I have many ideas for an ideal zoo, but the one I would most wish to create would be a primate park.
I have taken inspiration from primates kept/previously kept at Monkey World, Dao Tien Rescue Centre, Berlin Zoo, Cologne Zoo, Frankfurt Zoo, Leipzig Zoo, Stuttgart Zoo, Wuppertal Zoo, Zoo Planckendael, La Vallee des Singes, Apenheul and Twycross.
There would be seven sections to the zoo; Nocturnal, Lemurs, Monkeys (South America), Monkeys (Asia), Monkeys (Africa), Gibbons and Great Apes. The majority of the exhibits would be mixed, and various of the Asian monkeys and gibbons would either live together or with great apes, as would some African monkeys with great apes.
NOCTURNAL
This would be the smallest section (a building), and would house grey mouse lemurs, fat-tailed dwarf lemurs, aye-ayes, grey-legged night monkeys, southern Bolivian night monkeys, Bengal slow lorises, greater slow lorises, pygmy slow lorises, grey slender lorises, pottos, greater galagos and Senegal bushbabies. Each species would have their own enclosure (no mixed exhibits). The more endangered species (e.g. aye-ayes, grey-legged night monkeys, pygmy slow lorises, grey slender lorises) would have screens up in front of their on-show exhibits that allows the visitor enough viewing into their exhibit so that the animals can be viewed but won't be stressed. The more endangered animals would also get more access into their off-show exhibits. There would be signs dotted around at obvious points reminding visitors to remain quiet for the animals' wellbeing, and there would also be a keeper on hand to enforce this.
LEMURS
One thing I find with diurnal lemurs is how good they are in mixed exhibits. Therefore, all my lemur species would be housed with at least two other species of lemur. The main exhibit would be a walkthrough home to ring-tailed lemurs, red-bellied lemurs, white-fronted lemurs and red ruffed lemurs. There would be another walkthrough home to brown lemurs, black lemurs and black-and-white ruffed lemurs, only this one would cordon the animals off from the visitors with netting, creating a tunnel of sorts for the visitors to walk through and observe the lemurs around them without any direct interaction like in the main exhibit. The other two lemur enclosures would house greater bamboo lemurs, Alaotra reed lemurs and crowned sifakas in one, and crowned lemurs, blue-eyed black lemurs and white-belted black-and-white ruffed lemurs in the other. Again, all vulnerable, endangered and critically endangered species would be given more frequent access to off-show exhibits than usual (all species would be allowed to go off-show, but these three categories more so than others), meaning that sometimes the latter two exhibits may be completely empty. Hopefully the walkthrough exhibits would compensate. There would be a maximum of two staff members/volunteers on hand in the walkthroughs at all times (this would be the same in any walkthrough).
MONKEYS (SOUTH AMERICA)
Four walkthrough exhibits here.
These would contain Goeldi's monkeys, common squirrel monkeys, Venezuelan/Colombian red howler monkeys and one of two families of white-faced sakis in one, Geoffroy's marmosets and black-capped squirrel monkeys in another, Illiger's saddleback tamarins and Peruvian squirrel monkeys in the third and black-tufted marmosets, pied tamarins, emperor tamarins, golden-headed lion tamarins and red titi monkeys in the last one.

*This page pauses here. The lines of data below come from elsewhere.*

(** The data of the unit are the entries [t]. *)
Definition unit_holds (t : dies) : Prop :=
  0 ≤ unit_data u ∧ 0 ≤ unit_data_len u ∧ unit_data u + unit_data_len u ≤ sec_size d DEBUG_INFO ∧
  take (Z.to_nat (unit_data_len u)) (drop (Z.to_nat (unit_data u)) (d DEBUG_INFO)) = enc_dies t.

Lemma iter_unit_run t cb s :
  sections_ok d → unit_holds t → dies_ok d altlink e u (unit_data u) t → allocs s = [] →
  _dwarf_iter_global_variables d altlink base_address e u cb s = Ok (cb ++ reported (mk_var_regs None 0) t, s).
Proof.
  intros Hd (H1 & H2 & H3 & Ht) Hok Ha. unfold _dwarf_iter_global_variables.
  set (b := unit_buf_at d e u 0). destruct (Hd DEBUG_INFO) as [Hb Hlt].
  assert (wf_buf b) as Hw by (subst b; unfold unit_buf_at, sec_size in *; split; [done|]; cbn; lia).
  set (s1 := s <| db := b |>). assert (unread s1 = enc_dies t ++ []) as Hu.
  { rewrite app_nil_r. unfold unread. subst s1 b. cbn. by rewrite Z.sub_0_r, Z.add_0_r. }
  assert (dies_count t ≤ length (d DEBUG_INFO))%nat as Hf.
  { pose proof (dies_count_le t _ Hok) as Hle. apply (f_equal length) in Ht. rewrite length_take, length_drop in Ht. lia. }
  destruct (iter_variables_run t (length (d DEBUG_INFO)) (mk_var_regs None 0) cb s1 []) as (f' & v' & E); try done.
  { subst s1 b. cbn. by rewrite Z.add_0_r. }
  edestruct (on_buf_back (cb ++ reported (mk_var_regs None 0) t)
    (iter_variables d altlink base_address (length (d DEBUG_INFO)) u (mk_var_regs None 0) cb) b s) as [b' E'].
  - fold s1. rewrite E. assert (db_left (db (moved (Z.of_nat (length (enc_dies t))) s1)) = 0) as Hl.
    { pose proof (unread_length s1 Hw) as Hl. rewrite Hu, app_nil_r in Hl. subst s1 b. cbn in *. lia. }
    destruct f'; cbn [iter_variables]; (erewrite bind_ok by reflexivity); rewrite Hl; reflexivity.
  - subst s1. apply set_db_moved.
  - by rewrite (bind_ok _ _ _ _ _ E').
Qed.
End variables.
(* ===== verification/DwarfTypes.v ===== *)
(** * The types of functions as strings (src/dwarf/dwarf.c)

    [dwarf_form_type_strings] writes the type of a function's result and the types
    of its parameters into two buffers, following the references between the
    entries ([form_type_string], [form_array], [form_args_string]).

    A buffer is the list of its bytes, and a pointer into it is an offset.  The
    room left, [rem], is counted by the caller of each routine on its own. *)

From S2P Require Import Prelude Util Bytes Sort Search BtMmap DwarfBuf DwarfAttr DwarfAbbrev DwarfLine DwarfRange DwarfUnit DwarfFunc DwarfVars.

(** ** Constants *)
Abbreviation DW_TAG_array_type := 0x01%Z (only parsing).
Abbreviation DW_TAG_enumeration_type := 0x04%Z (only parsing).
Abbreviation DW_TAG_formal_parameter := 0x05%Z (only parsing).
Abbreviation DW_TAG_pointer_type := 0x0f%Z (only parsing).
Abbreviation DW_TAG_structure_type := 0x13%Z (only parsing).
Abbreviation DW_TAG_subroutine_type := 0x15%Z (only parsing).
Abbreviation DW_TAG_typedef := 0x16%Z (only parsing).
Abbreviation DW_TAG_union_type := 0x17%Z (only parsing).
Abbreviation DW_TAG_lexical_block := 0x0b%Z (only parsing).
Abbreviation DW_TAG_subrange_type := 0x21%Z (only parsing).
Abbreviation DW_TAG_unspecified_parameters := 0x18%Z (only parsing).
Abbreviation DW_TAG_base_type := 0x24%Z (only parsing).
Abbreviation DW_TAG_const_type := 0x26%Z (only parsing).
Abbreviation DW_TAG_volatile_type := 0x35%Z (only parsing).
Abbreviation DW_AT_upper_bound := 0x2f%Z (only parsing).
Abbreviation DW_AT_type := 0x49%Z (only parsing).

(** ** Appending *)

(** The string at an offset of a buffer. *)
Definition string_at (b : list Z) (p : nat) : D (list Z) := lift_res (until_nul (drop p b)).

(** [strcpy (b + p, str)] *)
Definition strcpy (b : list Z) (p : nat) (str : list Z) : D (list Z) :=
  if (p + length str + 1 <=? length b)%nat then mret (take p b ++ str ++ [0] ++ drop (p + length str + 1) b)
  else fail OutOfBounds.

(** A buffer, a pointer into it and the room left. *)
Record cursor := mk_cursor { c_buf : list Z; c_ptr : nat; c_rem : Z }.
#[export] Instance cursor_eta : Settable cursor := λ c, mk_cursor (c_buf c) (c_ptr c) (c_rem c).

Definition append (str : list Z) (c : cursor) : D cursor :=
  if Z.of_nat (length str) <? c_rem c then
    here ← string_at (c_buf c) (c_ptr c);
    b ← strcpy (c_buf c) (c_ptr c + length here) str;
    mret (mk_cursor b (c_ptr c + length str) (u32 (c_rem c - Z.of_nat (length str))))
  else fail Assertion.

(** A string that may be NULL. *)
Definition append_name (sections : dwarf_sections) (altlink : option dwarf_sections) (name : option cptr) (c : cursor)
    : D cursor :=
  match name with
  | None => fail NullDeref
  | Some p => str ← string_of sections altlink p; append str c
  end.

(** [n] in base [base], at most [fuel] + 1 digits. *)
Fixpoint digits (fuel : nat) (base n : Z) : list Z :=
  let d := if n mod base <? 10 then 48 + n mod base else 87 + n mod base in
  match fuel with
  | O => [d]
  | S fuel => if n <? base then [d] else digits fuel base (n / base) ++ [d]
  end.

(** [sprintf (buf, "%ld", n)] and [sprintf (buf, "<tag:%x>", tag)] *)
Definition dec_string (n : Z) : list Z := if n <? 0 then 45 :: digits 19 10 (- n) else digits 19 10 n.
Definition tag_string (tag : Z) : list Z := string_bytes "<tag:" ++ digits 7 16 (u32 tag) ++ [62].

(** ** Attributes *)

(** What an entry of a type or a parameter has: [ref] and [size] are -1 and
    [sibling] is 0 if there is none. *)
Record type_attrs := mk_type_attrs { ta_name : option cptr; ta_ref : Z; ta_size : Z; ta_sibling : Z }.
#[export] Instance type_attrs_eta : Settable type_attrs := λ t, mk_type_attrs (ta_name t) (ta_ref t) (ta_size t) (ta_sibling t).
Definition type_attrs0 : type_attrs := mk_type_attrs None (-1) (-1) 0.

Definition type_attr (a : attr) (val : attr_val) (st : type_attrs) : type_attrs :=
  let is_ref := bool_decide (encoding val = ATTR_VAL_REF_UNIT) in
  if at_name a =? DW_AT_name then
    match encoding val, DwarfAttr.u val with
    | ATTR_VAL_STRING, U_string (Some p) => st <| ta_name := Some p |>
    | _, _ => st
    end
  else if at_name a =? DW_AT_type then if is_ref then st <| ta_ref := s64 (u_uint val) |> else st
  else if at_name a =? DW_AT_upper_bound then
    if bool_decide (encoding val = ATTR_VAL_UINT) then st <| ta_size := s64 (u_uint val) |> else st
  else if at_name a =? DW_AT_sibling then if is_ref then st <| ta_sibling := u_uint val |> else st
  else st.

Section types.
Variable dwarf_sections : dwarf_sections.
Variable altlink : option DwarfBuf.dwarf_sections.
Variable is_bigendian : bool.
Variable u : dwarf_unit.

Definition read_type_attrs (abbrev : abbrev) : D (unit + type_attrs) :=
  for_attrs dwarf_sections altlink u tt (λ a val st, mret (inr (type_attr a val st))) (ab_attrs abbrev) type_attrs0.

(** Over the children of a child. *)
Definition skip_children (abbrev : abbrev) (sibling : Z) : D unit :=
  if ab_has_children abbrev =? 0 then mret tt
  else
    b ← gets db;
    consume_children dwarf_sections altlink (length (db_start b)) u sibling;;
    mret tt.

(** The loops are given [form_type_string (ddata, u, offset, ret, ret, rem)] as
    [rec offset c]. *)
Section loops.
Variable rec : Z → cursor → D (list Z).

(** The bounds of an array; every round reads a code other than 0. *)
Fixpoint form_array (fuel : nat) (c : cursor) : D (list Z) :=
  b ← gets db;
  if negb (0 <? db_left b) then mret (c_buf c)
  else
    code ← read_uleb128;
    if code =? 0 then mret (c_buf c)
    else
      abbrev ← lookup_abbrev (abbrevs u) code;
      match abbrev, fuel with
      | None, _ => mret (c_buf c)
      | Some _, O => fail OutOfFuel
      | Some abbrev, S fuel =>
          r ← read_type_attrs abbrev;
          match r with
          | inl _ => mret (c_buf c)
          | inr t =>
              b ← (if negb (ta_ref t =? -1) then rec (u64 (ta_ref t)) c else mret (c_buf c));
              c ← append [91] (c <| c_buf := b |>);
              c ← (if negb (ta_size t =? -1) then
                     if ta_size t =? 2^63 - 1 then fail SignedOverflow else append (dec_string (ta_size t + 1)) c
                   else mret c);
              c ← append [93] c;
              skip_children abbrev (ta_sibling t);;
              form_array fuel c
          end
      end.

(** ", " from the second parameter on. *)
Definition args_separator (first : bool) (c : cursor) : D cursor :=
  if first then mret c else append [44; 32] c.

(** [if (!*args) append(&args, &args_maxlen, "void")] *)
Definition args_end (c : cursor) : D (list Z) :=
  ch ← array_get (c_buf c) (Z.of_nat (c_ptr c));
  if ch =? 0 then c ← append (string_bytes "void") c; mret (c_buf c) else mret (c_buf c).

(** The [switch] over the parameters: [first] and the cursor after it. *)
Definition arg_string (abbrev : abbrev) (t : type_attrs) (first : bool) (c : cursor) : D (bool * cursor) :=
  if ab_tag abbrev =? DW_TAG_formal_parameter then
    c ← args_separator first c;
    b ← (if negb (ta_ref t =? -1) then rec (u64 (ta_ref t)) c else mret (c_buf c));
    mret (false, c <| c_buf := b |>)
  else if ab_tag abbrev =? DW_TAG_unspecified_parameters then
    c ← args_separator first c;
    c ← append (string_bytes "...") c;
    mret (false, c)
  else mret (first, c).

(** The parameters; every round reads a code other than 0. *)
Fixpoint form_args_string (fuel : nat) (first : bool) (c : cursor) : D (list Z) :=
  b ← gets db;
  if negb (0 <? db_left b) then args_end c
  else
    code ← read_uleb128;
    if code =? 0 then args_end c
    else
      abbrev ← lookup_abbrev (abbrevs u) code;
      match abbrev, fuel with
      | None, _ => mret (c_buf c)
      | Some _, O => fail OutOfFuel
      | Some abbrev, S fuel =>
          r ← read_type_attrs abbrev;
          match r with
          | inl _ => mret (c_buf c)
          | inr t =>
              '(first, c) ← arg_string abbrev t first c;
              skip_children abbrev (ta_sibling t);;
              form_args_string fuel first c
          end
      end.

(** The first [switch] of [form_type_string]: the cursor to go on with, or the
    buffer of a type that is complete. *)
Definition type_prefix (abbrev : abbrev) (t : type_attrs) (c : cursor) : D (list Z + cursor) :=
  let tag := ab_tag abbrev in
  let name := append_name dwarf_sections altlink (ta_name t) in
  let named kw := c ← append (string_bytes kw) c; c ← name c; mret (inl (c_buf c)) in
  if tag =? DW_TAG_const_type then c ← append (string_bytes "const ") c; mret (inr c)
  else if (tag =? DW_TAG_pointer_type) || (tag =? DW_TAG_subroutine_type) then mret (inr c)
  else if tag =? DW_TAG_array_type then
    if ab_has_children abbrev =? 0 then c ← append [91; 93] c; mret (inl (c_buf c))
    else
      b ← gets db;
      b ← form_array (length (db_start b)) c;
      mret (inl b)
  else if tag =? DW_TAG_union_type then named "union "
  else if tag =? DW_TAG_structure_type then named "struct "
  else if (tag =? DW_TAG_base_type) || (tag =? DW_TAG_typedef) then c ← name c; mret (inl (c_buf c))
  else if tag =? DW_TAG_enumeration_type then named "enum "
  else if tag =? DW_TAG_volatile_type then c ← append (string_bytes "volatile ") c; mret (inr c)
  else
    c ← append (tag_string tag) c;
    c ← (if bool_decide (ta_name t = None) then mret c else name c);
    mret (inr c).

(** The second [switch]. *)
Definition type_suffix (abbrev : abbrev) (c : cursor) : D (list Z) :=
  let tag := ab_tag abbrev in
  if tag =? DW_TAG_pointer_type then c ← append (string_bytes " *") c; mret (c_buf c)
  else if tag =? DW_TAG_subroutine_type then
    c ← append (string_bytes "(") c;
    c ← append (string_bytes ")(") c;
    c ← (if ab_has_children abbrev =? 0 then append (string_bytes "void") c
         else
           b ← gets db;
           b ← form_args_string (length (db_start b)) true c;
           mret (c <| c_buf := b |>));
    c ← append (string_bytes ")") c;
    mret (c_buf c)
  else mret (c_buf c).
End loops.

(** The type at [offset] of the unit, appended at the cursor; the buffer after it.
    The fuel bounds the chain of references. *)
Fixpoint form_type_string (fuel : nat) (offset : Z) (c : cursor) : D (list Z) :=
  if (offset <? unit_data_offset u) || (unit_data_len u <=? u64 (offset - unit_data_offset u)) then
    error_callback "abstract origin or specification out of range" 0;; mret (c_buf c)
  else
    let offset := u64 (offset - unit_data_offset u) in
    let rec := match fuel with O => λ _ _, fail OutOfFuel | S fuel => form_type_string fuel end in
    '(r, _) ← on_buf (unit_buf_at dwarf_sections is_bigendian u offset)
      (code ← read_uleb128;
       if code =? 0 then
         dwarf_buf_error "invalid abstract origin or specification" 0;; mret (c_buf c)
       else
         abbrev ← lookup_abbrev (abbrevs u) code;
         match abbrev with
         | None => mret (c_buf c)
         | Some abbrev =>
             t ← read_type_attrs abbrev;
             match t with
             | inl _ => mret (c_buf c)
             | inr t =>
                 r ← type_prefix rec abbrev t c;
                 match r with
                 | inl b => mret b
                 | inr c =>
                     c ← (if negb (ta_ref t =? -1) then
                            b ← rec (u64 (ta_ref t)) c; mret (c <| c_buf := b |>)
                          else append (string_bytes "void") c);
                     type_suffix rec abbrev c
                 end
             end
         end);
    mret r.

(** ** The strings of a function *)

(** The loop over the attributes: DW_AT_type is written into the buffer of the
    result; false if reading failed. *)
Fixpoint ret_attrs (fuel : nat) (maxlen : Z) (attrs : list attr) (ret : list Z) : D (bool * list Z) :=
  match attrs with
  | [] => mret (true, ret)
  | a :: attrs =>
      '(ok, val) ← read_attribute dwarf_sections altlink (at_name a) (at_form a) (u64 (at_val a))
                     (is_dwarf64 u) (version u) (addrsize u);
      if negb ok then mret (false, ret)
      else
        ret ← (if (at_name a =? DW_AT_type) && bool_decide (encoding val = ATTR_VAL_REF_UNIT) then
                 form_type_string fuel (u_uint val) (mk_cursor ret 0 maxlen)
               else mret ret);
        ret_attrs fuel maxlen attrs ret
  end.

(** The buffers of the result and of the parameters, all zero before. *)
Definition dwarf_form_type_strings (fuel : nat) (fn_buf : dwarf_buf) (ret_maxlen args_maxlen : Z)
    : D (list Z * list Z) :=
  let ret := replicate (Z.to_nat ret_maxlen) 0 in
  let args := replicate (Z.to_nat args_maxlen) 0 in
  '(r, _) ← on_buf fn_buf
    (code ← read_uleb128;
     if code =? 0 then mret (ret, args)
     else
       abbrev ← lookup_abbrev (abbrevs u) code;
       match abbrev with
       | None => mret (ret, args)
       | Some abbrev =>
           '(ok, ret) ← ret_attrs fuel ret_maxlen (ab_attrs abbrev) ret;
           if negb ok then mret (ret, args)
           else
             args ←
               (if ab_has_children abbrev =? 0 then mret args
                else
                  b ← gets db;
                  form_args_string (form_type_string fuel) (length (db_start b)) true (mk_cursor args 0 args_maxlen));
             ret ← args_end (mk_cursor ret 0 ret_maxlen);
             mret (ret, args)
       end);
  mret r.
End types.
Lemma skip_useless_spec da l s : file_ok d alt dd da → dd_addrs dd = l ++ [trailing_addrs] → of_units (dd_units dd) l →
  ∀ i a, l !! i = Some a → low a ≤ pc < high a →
  ∃ i' a', skip_useless dd da pc i s = Ok (i', s) ∧ (i' ≤ i)%nat ∧ l !! i' = Some a' ∧ low a' ≤ pc < high a' ∧
    ∀ k b, (i' < k ≤ i)%nat → l !! k = Some b →
      ∃ un ul, owner b = Some un ∧ da_units da !! un = Some ul ∧ ul_lines ul = ReadFailed.
Proof.
  intros Hok Hl Ho. induction i as [|i IH]; intros a Ha Hap; cbn [skip_useless].
  - exists 0%nat, a. split; [done|]. split; [done|]. split; [done|]. split; [done|]. intros; lia.
  - assert (i < length l)%nat as Hi by (apply lookup_lt_Some in Ha; lia).
    destruct (lookup_lt_is_Some_2 l i Hi) as [p Hp]. rewrite Hl, lookup_app, Hp. erewrite bind_ok by reflexivity.
    assert (∃ i' a', (mret (S i) : D nat) s = Ok (i', s) ∧ (i' ≤ S i)%nat ∧ l !! i' = Some a' ∧ low a' ≤ pc < high a' ∧
      ∀ k b, (i' < k ≤ S i)%nat → l !! k = Some b →
      ∃ un ul, owner b = Some un ∧ da_units da !! un = Some ul ∧ ul_lines ul = ReadFailed) as Hstay.
    { exists (S i), a. split; [done|]. split; [done|]. split; [done|]. split; [done|]. intros; lia. }
    destruct ((low p <=? pc) && (pc <? high p)) eqn:E; [|exact Hstay].
    destruct (unit_of_spec da l (S i) a s Hok Hl Ho Ha) as (un & ul & Hun & Hul & _ & Eu). rewrite (bind_ok _ _ _ _ _ Eu).
    destruct (ul_lines ul) eqn:El; [exact Hstay| |exact Hstay].
    destruct (IH p Hp ltac:(lia)) as (i' & a' & -> & Hi' & Ha' & Hap' & Hk). exists i', a'. split; [done|]. split; [lia|].
    split; [done|]. split; [done|]. intros k b Hkb Hb. destruct (decide (k = S i)) as [->|]; [simplify_eq; eauto|].
    apply (Hk k b); [lia|done].
Qed.

Lemma choose_unit_spec da s : file_ok d alt dd da →
  ∃ r, choose_unit dd da pc s = Ok (r, s) ∧
    match r with
    | Some (un, ul) => chosen dd da pc un ∧ da_units da !! un = Some ul ∧ (un < length (dd_units dd))%nat
    | None => none_found (dd_addrs dd) pc
    end.
Proof.
  intros Hok. pose proof Hok as [_ (l & Hl & Hs & Ho) _]. unfold choose_unit.
  assert (u64 (pc + 1) ≠ 0) as Hu by (change (u64 (-1)) with (2^64 - 1) in Hpc; rewrite u64_small; lia).
  replace (u64 (pc + 1) =? 0) with false by lia. rewrite orb_false_r.
  destruct (Nat.eqb_spec (pred (length (dd_addrs dd))) 0) as [Hz|Hz].
  { exists None. split; [done|]. intros a. rewrite Hl, removelast_last in *. rewrite length_app, Nat.add_1_r in Hz. cbn in Hz.
    destruct l; [|done]. by intros ?%elem_of_nil. }
  destruct (find_range_spec l trailing_addrs pc Hs) as (r & E & Hr); [exact (proj2 Hpc)|].
  erewrite bind_ok by (unfold lift_res; rewrite Hl; change unit_addrs_search with function_addrs_search; rewrite E; done).
  destruct r as [j|].
  - pose proof Hr as (a & Ha & Hap & _).
    destruct (skip_useless_spec da l s Hok Hl Ho j a Ha Hap) as (i & a' & Ei & Hij & Ha' & Hap' & Hk). rewrite (bind_ok _ _ _ _ _ Ei).
    destruct (unit_of_spec da l i a' s Hok Hl Ho Ha') as (un & ul & Hun & Hul & Hlt & Eu). rewrite (bind_ok _ _ _ _ _ Eu).
    eexists. split; [done|]. cbn. split; [|done]. exists i, j, a'. rewrite Hl, removelast_last. done.
  - exists None. split; [done|]. unfold none_found. by rewrite Hl, removelast_last.
Qed.

(** The unit's lines, from the data. *)
Lemma unit_ok_lines da un ul t : da_ok d alt da → da_units da !! un = Some ul → ul_lines ul = Have t →
  ∃ l, t = l ++ [trailing_line] ∧ lines_ok (l ++ [trailing_line]).
Proof. intros Hok Hul Ht. pose proof (uok_lines _ _ _ _ (dok_units _ _ _ Hok un ul Hul) t Ht) as Hl. pose proof Hl as (l & -> & _). eauto. Qed.

(** A line is found: the function and the functions inlined are reported. *)
Lemma lookup_line_found da un ul u l i log s : da_ok d alt da → dd_units dd !! un = Some u → da_units da !! un = Some ul →
  ul_lines ul = Have (l ++ [trailing_line]) → bsearch (line_search pc (l ++ [trailing_line])) (length l) = Ok (Some i) →
  last_line l pc i →
  ∃ calls, unit_report (da_all da) ul pc calls ∧
    lookup_in_unit answer d alt dd un (l ++ [trailing_line]) pc da log s = Ok ((0, true, da, log ++ calls), s).
Proof.
  intros Hok Hu Hul Hlines Eb Hlast. pose proof (uok_addrs _ _ _ _ (dok_units _ _ _ Hok un ul Hul)) as Ht.
  pose proof Hlast as (ln & Hln & _). unfold lookup_in_unit. rewrite Hu, Hul. do 2 (erewrite bind_ok by reflexivity).
  rewrite length_app, Nat.add_1_r. cbn [pred]. erewrite bind_ok by (unfold lift_res; rewrite Eb; done).
  cbn beta iota. rewrite lookup_app, Hln. erewrite bind_ok by reflexivity. cbv zeta. unfold answered, callback. rewrite Hans.
  destruct (Nat.eqb_spec (pred (length (ul_function_addrs ul))) 0) as [Hz|Hz].
  { eexists. split; [eapply Report_line; [done..|by eapply empty_table]|done]. }
  destruct (find_range_table _ _ _ pc Ht ltac:(lia) Hz) as (r & E & Hr). erewrite bind_ok by (unfold lift_res; rewrite E; done).
  destruct r as [m|]; [|eexists; split; [by eapply Report_line|done]].
  destruct Hr as (a & j & Ha & Hj & _ & Hn & Hrange). destruct (named_lookup _ _ Hn) as [f Hf].
  rewrite Ha. erewrite bind_ok by reflexivity. rewrite Hj. erewrite bind_ok by reflexivity. rewrite Hf. erewrite bind_ok by reflexivity.
  destruct (report_inlined_spec answer Hans (da_all da) pc (dok_funcs _ _ _ Hok) Hpc (length (da_all da)) j f (ln_filename ln)
    (ln_lineno ln) log s Hf ltac:(lia)) as (gs & Hgs & Eg). erewrite bind_ok by exact Eg. cbn. rewrite Hans.
  eexists. split; [by eapply Report_frames|]. by rewrite frames_snoc, app_assoc.
Qed.
Lemma function_entries_runs fuel un u : plain_unit d u → 0 ≤ unit_data_offset u → ∀ st s,
  wf_buf (db s) → of_section d (db s) → db_name (db s) = DEBUG_INFO → db_left (db s) ≤ Z.of_nat fuel →
  run_at s (λ _, True) (function_entries d alt units base_address e pagesize lhdr rfuel fuel un u st).
Proof.
  intros Hu Hoff. induction fuel as [|fuel IH]; intros st s Hs Hsec Hn Hf; cbn [function_entries];
    (eapply run_at_bind; [done..|apply run_at_ends; [apply ends_gets|done]|]; intros b s0 [= <- <-] _ _ _ _;
     destruct (Z.ltb_spec 0 (db_left (db s))) as [Hl|]; cbn [negb]; [|by apply (runs_in_ret d)]); [lia|].
  destruct (read_function_entry_runs (length (db_start (db s))) un u Hu Hoff 0 st s Hs Hsec) as [Hrun Hbyte].
  { destruct Hs as (_ & ? & ? & ?). lia. }
  eapply run_at_bind; [done..|]. intros [ok st'] s1 E1 _ S1 Hs1 Hsec1. destruct ok; cbn [negb]; [|by apply (runs_in_ret d)].
  apply IH; [done|done|by rewrite (st_name _ _ S1)|]. specialize (Hbyte Hl _ _ E1). lia.
Qed.
End functions.
Lemma names_ok_add pagesize base_address sections e alt fs s ok fs' s' : names_ok fs →
  backtrace_dwarf_add pagesize base_address sections e alt fs s = Ok ((ok, fs'), s') → names_ok fs'.
Proof.
  intros Hok E. assert (files_ok fs) as Hfs by (eapply Forall_impl; [exact Hok|]; by intros f []).
  pose proof (gives_backtrace_dwarf_add pagesize base_address sections e alt fs Hfs _ _ _ E) as Hfs'. cbn in Hfs'.
  unfold backtrace_dwarf_add in E. apply bind_inv in E as (r & s1 & _ & E). destruct r as [dd|]; apply mret_inv in E; simplify_eq; [|done].
  apply Forall_app. split; [done|]. unfold files_ok in Hfs'. rewrite Forall_app in Hfs'. destruct Hfs' as [_ Hf].
  rewrite Forall_singleton in Hf. apply Forall_singleton. split; [exact Hf|constructor].
Qed.

Definition names_call (i name : Z) : func_call :=
  mk_func_call (Some (InSection false DEBUG_INFO 12)) (Some (InSection false DEBUG_INFO name)) (0%nat, Z.to_nat i).

Lemma functions_by_name_witness :
  ∃ fns fs' calls s',
    dwarf_iter_functions recorder 4096 false 100 100 None (Some [102]) (names_files, []) (witness_state []) = Ok ((fns, (fs', calls)), s') ∧
    calls = [names_call 2 52; names_call 1 40] ∧
    told fs' (wanted fs' (Some [102]) (all_functions fs')) calls.
Proof.
  assert (∃ fns fs' s',
    dwarf_iter_functions recorder 4096 false 100 100 None (Some [102]) (names_files, []) (witness_state []) =
      Ok ((fns, (fs', [names_call 2 52; names_call 1 40])), s')) as (fns & fs' & s' & E).
  { eexists _, _, _. vm_compute. reflexivity. }
  assert (names_ok names_files) as Hok.
  { eapply (names_ok_add 4096 0 names_sections false None [] (witness_state []) true); [constructor|vm_compute; reflexivity]. }
  destruct (functions_by_name 4096 false 100 100 names_files (Some [102]) [] (witness_state []) Hok) as [H _].
  destruct (H _ _ _ _ E) as (_ & _ & (calls & Hlog & Hc) & _). change ([] ++ calls) with calls in Hlog. rewrite <-Hlog in Hc.
  exists fns, fs', [names_call 2 52; names_call 1 40], s'. split; [exact E|]. split; [reflexivity|exact Hc].
Defined.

Other mixed exhibits would include one with pygmy marmosets, black-mantled tamarins, golden lion tamarins and the second family of white-faced sakis, another with common marmosets and golden-handed tamarins, another with red-bellied white-lipped tamarins and black howler monkeys, another with golden-white tassel-eared marmosets and cottontop tamarins, one with silvery marmosets and red uakaris, and the last one with black-tailed marmosets and Bolivian red howler monkeys.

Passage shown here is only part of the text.